Book Read Free

The Small Rain

Page 10

by Madeleine L'engle


  Katherine said nothing and stared at Miss Valentine, but the headmistress felt that the gaze did not stop at her eyes or meet them but went on and on into space.

  “There must be some reason for your being unhappy,” she persisted. Katherine’s jaw set more firmly and her eyes became more distant. “Sheila Hughes-Gibbs is a good friend of yours, isn’t she?” Miss Valentine asked.

  “No.” Katherine bit the word off and clasped her fingers tightly around the polished arms of the chair the way she did at the dentist’s when she was afraid he was going to hurt.

  “Who is your friend, then? Isn’t there someone you like especially?”

  “No.” Her mouth began to tremble, no matter how tightly she pressed her lips together. This wasn’t fair. It had never occurred to her that her father might write to Miss Valentine. Manya should never have let him.

  Miss Valentine watched Katherine’s eyes fill and wanted to take her in her arms—she looked so small for her fourteen years in spite of the old little face—but she remembered what Miss Halsey had told her, and was afraid. “Who is unkind to you, Katherine?” she asked.

  Katherine shook her head. But the headmistress persisted with questions until her brain felt heavy and dizzy.

  “But surely there must be some who tease you more than the others. Your letter made your father and your aunt very unhappy. They want you to stay here and have fun with other girls your own age, fun you’ve missed for several years now. And how can I help you if you don’t help me a little? Who is the one who teases you most?”

  Katherine looked down at the floor and felt worn out. “Nobody.”

  “How about Virginia?” Katherine said nothing. “Does she tease you?”

  “Nobody teases me.”

  “But your father said in his letter that the girls teased you.”

  “Nobody teases me,” Katherine said. “Please let’s stop talking about this. If I have to stay, I will.”

  “Does Penelope tease you?”

  “No.”

  “Penelope and Virginia are the ringleaders in your form. If you don’t tell me it was someone else, I shall have to blame it on them.”

  “But I tell you it wasn’t anyone! No one teases me!” Katherine said loudly.

  Miss Valentine then asked very gently, switching her entire manner, “Do you really want to leave, Katherine? It would make your father very unhappy.”

  Katherine shook her head. She wished she’d never written the letter, that she’d done what she wanted to do on Saturday afternoon, and stayed in the common room instead of going with Sheila.

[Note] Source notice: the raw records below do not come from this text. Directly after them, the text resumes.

Lemma upstream_success_200_witness :
  response_of (mkEnv (Some "s3cret") (Some "pat"))
    (mkRequest (Some "Bearer s3cret"))
    (fun _ => Resolved (mkResponse 204 (Some ""))) =
  mkNextResponse 200 (JObject [("ok", JBool true)])
  /\ response_of (mkEnv (Some "s3cret") (Some "pat"))
       (mkRequest (Some "Bearer s3cret"))
       (fun _ => Resolved (mkResponse 200 None)) =
     mkNextResponse 200 (JObject [("ok", JBool true)]).
Proof.
  split.
  - apply (upstream_success_200 (mkEnv (Some "s3cret") (Some "pat"))
             (mkRequest (Some "Bearer s3cret"))
             (fun _ => Resolved (mkResponse 204 (Some "")))
             "s3cret" "pat" (mkResponse 204 (Some ""))).
    + split; [reflexivity | discriminate].
    + reflexivity.
    + split; [reflexivity | discriminate].
    + reflexivity.
    + simpl. lia.
  - apply (upstream_success_200 (mkEnv (Some "s3cret") (Some "pat"))
             (mkRequest (Some "Bearer s3cret"))
             (fun _ => Resolved (mkResponse 200 None))
             "s3cret" "pat" (mkResponse 200 None)).
    + split; [reflexivity | discriminate].
    + reflexivity.
    + split; [reflexivity | discriminate].
    + reflexivity.
    + simpl. lia.
Defined.

End DispatchFacts.

(* ================================================================== *)
(** * Properties of the session statistics *)
(* ================================================================== *)

Module SummaryFacts.
Import Summary.

Local Open Scope float_scope.

(** ** Rounding to binary64 never turns a non-negative mantissa into NaN *)

Lemma shr_1_nonneg mrs : (0 <= shr_m mrs)%Z -> (0 <= shr_m (shr_1 mrs))%Z.
Proof.
  destruct mrs as [m r s]. simpl.
  destruct m as [| p | p]; [| destruct p |]; simpl; lia.
Qed.

Lemma iter_pos_invariant {A : Type} (P : A -> Prop) (f : A -> A) :
  (forall a, P a -> P (f a)) -> forall n a, P a -> P (iter_pos f n a).
Proof.
  intros Hf. induction n as [n IH | n IH |]; intros a Ha; simpl; auto.
Qed.

Lemma shr_fexp_nonneg p e m ex l :
  (0 <= m)%Z -> (0 <= shr_m (fst (shr_fexp p e m ex l)))%Z.
Proof.
  intros Hm. unfold shr_fexp, shr.
  assert (0 <= shr_m (shr_record_of_loc m l))%Z as H0.
  { destruct l as [| []]; exact Hm. }
  destruct (fexp p e (Zdigits2 m + ex) - ex)%Z; simpl; try exact H0.
  apply (iter_pos_invariant (fun r => (0 <= shr_m r)%Z)); [| exact H0].
  exact shr_1_nonneg.
Qed.

Lemma round_nearest_even_nonneg m l :
  (0 <= m)%Z -> (0 <= round_nearest_even m l)%Z.
Proof.
  intros Hm. unfold round_nearest_even.
  destruct l as [| []]; try destruct (Z.even m); lia.
Qed.

Lemma binary_round_aux_signed p e s m ex l :
  (0 <= m)%Z -> sign_is s (binary_round_aux p e s m ex l).
Proof.
  intros Hm. unfold binary_round_aux.
  pose proof (shr_fexp_nonneg p e m ex l Hm) as H1.
  destruct (shr_fexp p e m ex l) as [mrs' e']. simpl in H1.
  pose proof (shr_fexp_nonneg p e _ e' loc_Exact
                (round_nearest_even_nonneg _ (loc_of_shr_record mrs') H1))
    as H2.
  destruct (shr_fexp p e _ e' loc_Exact) as [mrs'' e'']. simpl in H2.
  destruct (shr_m mrs'') as [| q | q]; simpl.
  - reflexivity.
  - destruct (e'' <=? e - p)%Z; reflexivity.
  - lia.
Qed.

Lemma binary_round_signed p e s m ex : sign_is s (binary_round p e s m ex).
Proof.
  unfold binary_round. destruct (shl_align _ _ _) as [mz ez].
  apply binary_round_aux_signed. lia.
Qed.

Lemma sign_is_not_nan s x : sign_is s x -> not_nan x.
Proof. destruct x; simpl; intros H E; try discriminate; exact H. Qed.

Lemma sign_false_nonneg x : sign_is false x -> nonneg_sf x.
Proof. destruct x; simpl; auto. Qed.

(** ** Reading the primitive tests on the specification side *)

Lemma Prim2SF_zero : Prim2SF 0 = S754_zero false.
Proof. reflexivity. Qed.

Lemma Prim2SF_hundred : exists m e, Prim2SF 100 = S754_finite false m e.
Proof. eexists. eexists. reflexivity. Qed.

Lemma is_nan_false (x : number) : is_nan x = false <-> not_nan (Prim2SF x).
Proof.
  unfold is_nan, not_nan. rewrite FloatAxioms.eqb_spec. unfold SFeqb.
  destruct (Prim2SF x) as [s | s | | s m e]; simpl.
  - split; [discriminate | reflexivity].
  - destruct s; (split; [discriminate | reflexivity]).
  - split; [discriminate | congruence].
  - rewrite Z.compare_refl, Pos.compare_cont_refl.
    destruct s; (split; [discriminate | reflexivity]).
Qed.

Lemma non_negative_sf (x : number) :
  non_negative x <-> nonneg_sf (Prim2SF x).
Proof.
  unfold non_negative. rewrite FloatAxioms.leb_spec, Prim2SF_zero.
  unfold SFleb.
  destruct (Prim2SF x) as [s | s | | s m e]; simpl.
  - tauto.
  - destruct s; split; congruence.
  - split; [discriminate | tauto].
  - destruct s; split; congruence.
Qed.
Lemma execute_latched today now clock ltp_answer intent approval w :
  latched today (World.storage w) ->
  latched today
    (World.storage
       (snd (ExecutionPaperAgent.execute settings uuid4 today now clock ltp_answer intent
               approval w))).
Proof.
  intros Hl. unfold ExecutionPaperAgent.execute.
  destruct (negb (RiskApproval.approved approval)); [exact Hl |].
  pose proof (_is_duplicate_storage clock intent w) as Hdup.
  destruct (ExecutionPaperAgent._is_duplicate clock intent w) as [dup w1].
  simpl in Hdup. rewrite <- Hdup in Hl.
  destruct dup; [exact Hl |].
  match goal with
  | |- context [match ?p with Some _ => _ | None => (Ok None, w1) end] => destruct p
  end; [| exact Hl].
  unfold ExecutionPaperAgent.draw_uuid.
  match goal with
  | |- context [ExecutionPaperAgent._simulate_fill ?a ?b ?c ?d ?q ?f] =>
      destruct (ExecutionPaperAgent._simulate_fill a b c d q f) as [order | err]
  end; [| exact Hl].
  destruct (decide (PaperOrder.status order = FILLED)); [| exact Hl].
  cbn [World.storage].
  destruct (ExecutionPaperAgent._update_position now order intent (World.storage w1))
    as [st | err'] eqn:Hpos; [| exact Hl].
  cbn [snd World.storage World.set_storage].
  apply save_paper_order_latched, _update_daily_state_latched.
  eapply latched_same_ledger; [exact (_update_position_ledger _ _ _ _ _ Hpos) | exact Hl].
Qed.

Lemma _exit_position_latched today now position price reason w :
  latched today (World.storage w) ->
  latched today
    (World.storage
       (snd (ExecutionPaperAgent._exit_position settings uuid4 today now position price
               reason w))).
Proof.
  intros Hl. unfold ExecutionPaperAgent._exit_position, ExecutionPaperAgent.draw_uuid.
  cbn [World.storage].
  match goal with
  | |- context [Storage.get_or_create_daily_state settings today ?s] =>
      destruct (Storage.get_or_create_daily_state settings today s) as [ds st0] eqn:Hgc;
      assert (Hls : latched today s) by exact Hl
  end.
  destruct (get_or_create_latched settings today _ ds st0 Hgc Hls) as [_ Hsafe].
  pose proof (get_or_create_date settings today _ ds st0 Hgc) as Hdate.
  cbn [snd World.storage World.set_storage].
  apply delete_position_latched, save_daily_state_latched.
  - rewrite update_pnl_date. exact Hdate.
  - apply update_pnl_latch. exact Hsafe.
Qed.

Lemma exit_step_latched today now position price reason (acc : list ExitAction.t * World.t) :
  latched today (World.storage (snd acc)) ->
  latched today
    (World.storage
       (snd (let '(a, w0) :=
               ExecutionPaperAgent._exit_position settings uuid4 today now position price
                 reason (snd acc) in
             (fst acc ++ [a], w0)))).
Proof.
  intros Hl.
  pose proof (_exit_position_latched today now position price reason (snd acc) Hl) as H.
  destruct (ExecutionPaperAgent._exit_position settings uuid4 today now position price
              reason (snd acc)) as [a w0].
  exact H.
Qed.

Lemma monitor_position_latched today now prices position acc :
  latched today (World.storage (snd acc)) ->
  latched today
    (World.storage
       (snd (ExecutionPaperAgent.monitor_position settings uuid4 today now prices position
               acc))).
Proof.
  destruct acc as [exit_actions w]. cbn [snd]. intros Hl.
  unfold ExecutionPaperAgent.monitor_position.
  destruct (prices !! Position.symbol position) as [price |]; [| exact Hl].
  set (p := Position_update_pnl price position).
  set (w1 := World.set_storage (Storage.save_position p (World.storage w)) w).
  assert (Hl1 : latched today (World.storage w1)) by exact Hl.
  match goal with
  | |- latched today (World.storage (snd (match ?stop_part with (_, _) => _ end))) =>
      assert (Hs : latched today (World.storage (snd stop_part)));
      [| destruct stop_part as [ea ws] ]
  end.
  - destruct (truthy (Position.stop_loss_price p)) as [stop |]; [| exact Hl1].
    destruct ((0 <? Position.quantity p)%Z && Qleb price stop).
    + apply (exit_step_latched today now p price "stop_loss" (exit_actions, w1) Hl1).
    + destruct ((Position.quantity p <? 0)%Z && Qleb stop price).
      * apply (exit_step_latched today now p price "stop_loss" (exit_actions, w1) Hl1).
      * exact Hl1.
  - cbn [snd] in Hs.
    destruct (truthy (Position.target_price p)) as [target |]; [| exact Hs].
    destruct ((0 <? Position.quantity p)%Z && Qleb target price).
    + apply (exit_step_latched today now p price "target" (ea, ws) Hs).
    + destruct ((Position.quantity p <? 0)%Z && Qleb price target).
      * apply (exit_step_latched today now p price "target" (ea, ws) Hs).
      * exact Hs.
Qed.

  Miss Valentine watched her, and again wanted to gather the thin little figure up, and again remembered Miss Halsey. “You’ll try to stay and be happy, won’t you, dear?”

  “Yes.”

  “Run along, then, or you’ll be late to your class.”

  Katherine turned and left the office, then ran to the mail table. She read the letter from her father quickly and turned and ran into the bathroom, choking with sobs. She hated her father, she hated Sheila, most of all she hated herself. She tried to cry quietly, but every once in a while a great sob would come out. She was desperately afraid that someone would come in. The first class had already begun, and she stayed in the bathroom the full half hour, washing her face with cold water. The thought of going into class late with her face all streaked with tears was not to be borne. She went up as the bell rang and slipped into her seat.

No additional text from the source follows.